N-nitrosamine compounds have long been known for their carcinogenic properties, but they came into the focus of the pharmaceutical industry in 2018 when N-nitrosodimethylamine was detected in the active ingredient Valsartan. Since then, there has been a growing literature on the formation of N-nitrosamines in pharmaceutical products. In our study Lidocaine semi-solid and liquid pharmaceutical formulations were tested with a limit of 26.5-53.0 ppb N-nitrosodiethylamine (NDEA) and 100-200 ppb N-nitroso-desethyl lidocaine. It was found that the lidocaine active ingredient degrades to the secondary amine precursors of these nitrosamines at elevated temperatures and that the formation of nitrosamines is feasible in the drug products where the excipients contain trace amounts of nitrite.
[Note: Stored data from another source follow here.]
(* ===== verification/NetworkProxy.v ===== *)
(** * The network proxy: configuration, managed requirements and decisions

    Models [workx-rs/network-proxy/src/config.rs] (the configuration), [state.rs]
    (compilation and validation against managed requirements), [runtime.rs] (the state:
    which hosts are blocked, the log of blocked requests, changes of the lists and of the
    mode), [network_policy.rs] (the decision on a request) and [connect_policy.rs] (the
    check of the address that is connected to). The state is what the lock guards. The
    hooks of [mitm_hook.rs], the reloader, DNS and the observers are parameters; of the
    errors only the kind is kept. *)
From stdpp Require Import gmap.
From S2P Require Import Prelude Width AbsPath NetworkHost.

Set Default Goal Selector "!".
Open Scope Z_scope.

(** ** Configuration *)

Inductive NetworkDomainPermission := PermNone | PermAllow | PermDeny.

#[export] Instance NetworkDomainPermission_eq_dec : EqDecision NetworkDomainPermission.
Proof. solve_decision. Defined.

(** The derived order of the variants. *)
Definition perm_rank (p : NetworkDomainPermission) : Z := match p with PermNone => 0 | PermAllow => 1 | PermDeny => 2 end.

Record NetworkDomainPermissionEntry := { de_pattern : rstr; de_permission : NetworkDomainPermission }.

#[export] Instance NetworkDomainPermissionEntry_eq_dec : EqDecision NetworkDomainPermissionEntry.
Proof. solve_decision. Defined.

(** [NetworkDomainPermissions]. *)
Abbreviation Domains := (list NetworkDomainPermissionEntry) (only parsing).

Record Effective := { ef_order : list rstr; ef_permissions : gmap rstr NetworkDomainPermission }.

Definition effective_step (st : Effective) (entry : NetworkDomainPermissionEntry) : Effective :=
  match ef_permissions st !! de_pattern entry with
  | None => {| ef_order := ef_order st ++ [de_pattern entry];
               ef_permissions := <[de_pattern entry := de_permission entry]> (ef_permissions st) |}
  | Some permission =>
      if perm_rank permission <? perm_rank (de_permission entry)
      then {| ef_order := ef_order st; ef_permissions := <[de_pattern entry := de_permission entry]> (ef_permissions st) |}
      else st
  end.

Definition effective_entries (entries : Domains) : Domains :=
  let st := fold_left effective_step entries {| ef_order := []; ef_permissions := ∅ |} in
  omap (fun pattern => permission ← ef_permissions st !! pattern;
                       Some {| de_pattern := pattern; de_permission := permission |}) (ef_order st).

Inductive NetworkUnixSocketPermission := SocketAllow | SocketDeny.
Nitrite was detected at ppb level in the excipients of the formulations, while diethylamine and desethyl lidocaine were detected at ppm level during the degradation of the active substance. The nitrosamine formation was investigated at their respective production temperatures (ointment: 70 °C/3 h; injection: 125 °C/15 min), and the NDEA and N-nitroso-desethyl lidocaine contents were measured by GC-MS and HPLC-MS. The formation of nitrosamines in the drug formulations was found to be not only time, temperature, and nitrite dependent but was also different in the base and salt form of the API and in the studied semi-solid and liquid pharmaceutical formulations. These experiments have proven to be a useful tool for predicting nitrosamine formation in lidocaine pharmaceutical formulations and can be used as a basis for making recommendations to reduce nitrosamine concentrations.